The Spanish passenger on the MV Hondius who tested positive for hantavirus remains stable and the other 13 isolated at the Gómez Ulla Central Defense Hospital remain asymptomatic, according to the latest hour of surveillance to which they have been subjected since their admission last Sunday.

Health sources have reported the clinical situation of the Spaniards – among whom there is a man from Burgos – who were traveling on the MV Hondius, affected by a hantavirus outbreak. In principle, the next update will be made public within 24 hours.

The infected patient began on Monday night, after being admitted to the Gómez Ulla to undergo quarantine, with low-grade fever and some respiratory difficulty, which was treated with oxygen therapy, which has allowed him to begin to improve and this past Wednesday he was already stabilized.

He remains in the High Level Isolation and Treatment Unit (Uatan) of Gómez Ulla, and PCR tests will be carried out until he recovers, according to the health authorities, who follow surveillance very closely because the hantavirus infection can occur very quickly, as has happened with the French patient.

The rest of the isolated Spaniards follow a very strict quarantine, although next Sunday, one week after admission, they will undergo two PCR tests, which if the negative result is confirmed, will allow flexibility, with visits and departures from the room, always with protection and security measures, as established by the protocol updated this past Tuesday.

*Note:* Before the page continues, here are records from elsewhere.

(** A command that is not skipped passes. *)
Lemma sys_pass_now E gs o cs c x x' : sn_ok E gs o cs -> (c, x) ∈ cs -> sn_set c = true -> tag c ∉ inc_passed o -> c ∈ first_group gs ->
  x <> Deferred -> x <> FailedAnswered -> passed_place c x' ->
  exists rc o' E' gs', scst_inc_expected_sn c o = (rc, o') /\ sn_ok E' gs' o' (put_place (tag c) x' cs) /\
    (rc = false -> forall y, y ∈ first_group gs' -> y ∈ first_group gs) /\ deferred_cmd_list o' = deferred_cmd_list o /\ hq_cmd_count o' = hq_cmd_count o.
Proof.
  intros Hok Hc Hs Hp Hf Hx Hx2 Hx'. destruct (sys_pass E gs o cs Hok c x x' Hc Hs Hp Hf Hx Hx') as (rc & o' & E' & gs' & Hi & H1 & H2 & H3 & H4 & _).
  exists rc, o', E', gs'. split; [|done]. rewrite <- Hi. f_equal. rewrite others_id.
  - pose proof (so_count _ _ _ _ Hok) as Hn. destruct o. cbn in *. by subst.
  - intros Hin. apply list_elem_of_fmap in Hin as (d & Ht & Hd). apply (so_skip _ _ _ _ Hok) in Hd as (Hd & _).
    by destruct (tag_inj cs d c _ x (so_tags _ _ _ _ Hok) Hd Hc (eq_sym Ht)) as [_ ?].
Qed.

(** ** What happens, one by one *)

Section steps.
Context (s : sn_sys) (c : scst_cmd).
Hypothesis Hgood : good s.
Notation cs := (s_cmds s).
Notation o := (s_od s).

Lemma good_tags : NoDup (map (fun p => tag p.1) cs).
Proof. destruct Hgood as (E & gs & Hok & _). apply (so_tags _ _ _ _ Hok). Qed.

However, the Minister of Health, Mónica García, warned this past Wednesday that more positives may emerge given the long incubation period of the hantavirus.

The minister met this past afternoon with her counterparts from France, Slovenia, Malta, Bulgaria, Finland, Luxembourg, Slovakia, Portugal, Croatia, Denmark and Austria, all of them involved in the crisis caused by the outbreak on the ship MV Hondius, which arrives on Sunday at the port of Rotterdam with around twenty crew members, plus two specialists from the Health Organization (WHO).

This is a meeting to monitor the situation and a sharing after the evacuation operation in the Canary Islands last Monday, and the subsequent quarantines. (EFE)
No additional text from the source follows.